# What this task involves
With the first line as the start and the line containing "(error : Error)." as the end, write out every line of the records exactly.
##### Record set #####
(** ** backend/mixins/apollo-server-moleculer/moleculerApollo.js *)

Module MoleculerApollo.

(** An error as the handler reads it; [None] is an error without
    [headers]. *)
Record Error : Type := mkError
  { errName : string;
    errHeaders : option (list (string * string));
    errStatusCode : jsval;
    errCode : jsval;
    errMessage : string }.

(** The request: its method, [req.filePayload], [req.body], and
    [url.parse(req.url, true).query], which can throw. *)
Record HttpRequest : Type := mkHttpRequest
  { method : string;
    filePayload : jsval;
    body : jsval;
    urlQuery : result jsval }.

(** What [runHttpQuery] does: it resolves to a response and its headers, or
    throws. *)
Inductive Ran : Type :=
| Responded (graphqlResponse : string) (headers : list (string * string))
| Failed (error : Error).

(** What the handler did with [res], and what it returned ([None] is
    [undefined]). *)
Record Handled : Type := mkHandled
  { resHeaders : list (string * string);
    resStatusCode : option jsval;
    resEnd : option string;
    handlerReturned : option string }.

(** [a || b]. *)
Definition orElse (a b : jsval) : jsval := if truthy a then a else b.

(** [query.length]: the length of a string (of ASCII characters), the
    property of an object. *)
Definition lengthOf (query : jsval) : jsval :=
  match query with
  | JStr s => JNum (Z.of_nat (String.length s))
  | JObj props => assoc "length" props
  | _ => JUndefined
  end.

Section Handler.

(** ToNumber on strings; [None] is [NaN]. *)
Variable stringToNumber : string -> option Q.

(** [runHttpQuery], given the request and the query. *)
Variable runHttpQuery : HttpRequest -> jsval -> Ran.

(** [new MoleculerClientError("Query too large.", 400, "QUERY_TOO_LARGE")]. *)
Variable queryTooLarge : Error.

(** [v > n] for an integer [n]. *)
Definition greaterThan (v : jsval) (n : Z) : bool :=
  match v with
  | JNum z => (n <? z)%Z
  | JStr s => match stringToNumber s with
              | Some q => negb (Qle_bool q (inject_Z n))
              | None => false
              end
  | JBool b => (n <? (if b then 1 else 0))%Z
  | JNull => (n <? 0)%Z
  | JUndefined | JObj _ => false
  end.

(** Lines 24-32. *)
Definition queryOf (req : HttpRequest) : jsval :=
  if method req =? "POST" then orElse (filePayload req) (body req)
  else match urlQuery req with
       | Ok query => query
       | TypeError => JUndefined
       end.

(** Lines 53-67: the [catch] block. *)
Definition answerError (error : Error) : Handled :=
  let headers :=
    if errName error =? "HttpQueryError"
    then match errHeaders error with
         | Some headers => headers
         | None => []
         end
    else [] in
  let statusCode :=
    if negb (truthy (errStatusCode error)) then JNum 500
    else errStatusCode error in
  {| resHeaders := headers;
     resStatusCode := Some (orElse (orElse statusCode (errCode error)) (JNum 500));
     resEnd := Some (errMessage error);
     handlerReturned := None |}.

(** Lines 23-68. *)
Definition graphqlHandler (req : HttpRequest) : Handled :=
  let query := queryOf req in
  if truthy query && greaterThan (lengthOf query) 2000
  then answerError queryTooLarge
  else
    match runHttpQuery req query with
    | Responded graphqlResponse headers =>
        {| resHeaders := headers;
           resStatusCode := None;
           resEnd := None;
           handlerReturned := Some graphqlResponse |}
    | Failed error => answerError error
    end.

End Handler.

End MoleculerApollo.

Import MoleculerApollo.

(** A cookie parser, a user and a token resolver to try [authenticate]
    on. *)
Definition demoCookieParse (c : string) : list (string * string) :=
  if c =? "jwt-token=abc" then [("jwt-token", "abc")] else [].

Definition demoUser : User :=
  mkUser [("id", JStr "u1"); ("username", JStr "ann");
          ("password", JStr "secret")]
         (Some ["administrator"]).

Definition demoResolveToken (t : string) : option User :=
  if t =? "abc" then Some demoUser else None.

(** A [runHttpQuery] that answers every query, and an error to reject
    with. *)
Definition demoRun (req : HttpRequest) (query : jsval) : Ran :=
  Responded "{}" [("Content-Type", "application/json")].

Definition demoTooLarge : Error :=
  mkError "MoleculerClientError" None JUndefined (JNum 400) "Query too large.".

(** The names and types of the fields of a map that are not skipped. *)
Fixpoint emittedFields (entries : list (string * jsval))
  : list (string * string) :=
  match entries with
  | [] => []
  | (name, field) :: rest =>
      match fieldType field with
      | Ok (Some type) => (name, type) :: emittedFields rest
      | _ => emittedFields rest
      end
  end.

(** Field lines with a comma after each but the last. *)
Fixpoint separated (fields : list (string * string)) : list string :=
  match fields with
  | [] => []
  | (name, type) :: rest =>
      match rest with
      | [] => ["  " ++ name ++ ": " ++ type]
      | _ :: _ => ("  " ++ name ++ ": " ++ type ++ ",") :: separated rest
      end
  end.

(** The siblings of a move: the rows without the one at [fromIndex]. *)
Definition siblingsOf (rows : list Entity) (fromIndex : Index) : list Entity :=
  match fromIndex with
  | Some i => fst (spliceDelete1 rows i)
  | None => rows
  end.

(** ** The generator: auxiliary facts *)

Section Generator.

Ltac split_ifs :=
  repeat match goal with
         | |- context [if ?c then _ else _] => destruct c eqn:?; cbn
         end.

Lemma string_app_assoc (a b c : string) : (a ++ b) ++ c = a ++ (b ++ c).
Proof. induction a as [|ch a IH]; cbn; congruence. Qed.

Lemma string_app_nil_r (a : string) : a ++ "" = a.
Proof. induction a as [|ch a IH]; cbn; congruence. Qed.

Lemma fieldType_defined (field : jsval) :
  defined field = true -> exists type, fieldType field = Ok type.
Proof.
  destruct field; cbn [defined]; try discriminate; intros _;
    try (eexists; vm_compute; reflexivity).
  unfold fieldType, declaredType, skipped, decorate, getProp; cbn [bind].
  split_ifs; eauto.
Qed.

Lemma fieldType_throws (field : jsval) :
  defined field = false -> fieldType field = TypeError.
Proof. destruct field; cbn; try discriminate; reflexivity. Qed.

Lemma callback_emitted (len : nat) (res : list string)
      (entry : string * jsval) (idx : nat) (res' : list string) :
  callback len res entry idx = Ok res' ->
  res' = (res ++ emitted len idx entry)%list.
Proof.
  destruct entry as [name field]; unfold callback, emitted; cbn.
  destruct (fieldType field) as [[type|]|]; cbn; intros H;
    inversion H; subst; auto using app_nil_r.
Qed.

Lemma forEach_emitted (len : nat) (entries : list (string * jsval)) :
  forall idx res res',
    forEach (callback len) entries idx res = Ok res' ->
    res' = (res ++ emittedLines len idx entries)%list.
Proof.
  induction entries as [|entry rest IH]; cbn; intros idx res res' H.
  - inversion H; subst. now rewrite app_nil_r.
  - destruct (callback len res entry idx) as [mid|] eqn:E; cbn in H;
      [|discriminate].
    apply callback_emitted in E; subst mid.
    apply IH in H; subst res'. now rewrite app_assoc.
Qed.

Lemma forEach_defined (len : nat) (entries : list (string * jsval)) :
  Forall (fun entry => defined (snd entry) = true) entries ->
  forall idx res,
    forEach (callback len) entries idx res
    = Ok (res ++ emittedLines len idx entries)%list.
Proof.
  induction 1 as [|[name field] rest Hd _ IH]; cbn; intros idx res.
  - now rewrite app_nil_r.
  - destruct (fieldType_defined field Hd) as [type E].
    unfold emitted; cbn; rewrite E; cbn.
    destruct type as [type|]; cbn; rewrite IH.
    + now rewrite <- app_assoc.
    + reflexivity.
Qed.

Lemma forEach_throws (len : nat) (entries : list (string * jsval)) :
  Exists (fun entry => defined (snd entry) = false) entries ->
  forall idx res, forEach (callback len) entries idx res = TypeError.
Proof.
  induction 1 as [[name field] rest Hd|[name field] rest _ IH];
    cbn; intros idx res.
  - cbn in Hd. now rewrite (fieldType_throws field Hd).
  - destruct (fieldType field) as [[type|]|]; cbn; auto.
Qed.

End Generator.

(** ** The generator: the statements of the specification *)

Section GeneratorClaims.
#####
# Result for this task
(** ** backend/mixins/apollo-server-moleculer/moleculerApollo.js *)

Module MoleculerApollo.

(** An error as the handler reads it; [None] is an error without
    [headers]. *)
Record Error : Type := mkError
  { errName : string;
    errHeaders : option (list (string * string));
    errStatusCode : jsval;
    errCode : jsval;
    errMessage : string }.

(** The request: its method, [req.filePayload], [req.body], and
    [url.parse(req.url, true).query], which can throw. *)
Record HttpRequest : Type := mkHttpRequest
  { method : string;
    filePayload : jsval;
    body : jsval;
    urlQuery : result jsval }.

(** What [runHttpQuery] does: it resolves to a response and its headers, or
    throws. *)
Inductive Ran : Type :=
| Responded (graphqlResponse : string) (headers : list (string * string))
| Failed (error : Error).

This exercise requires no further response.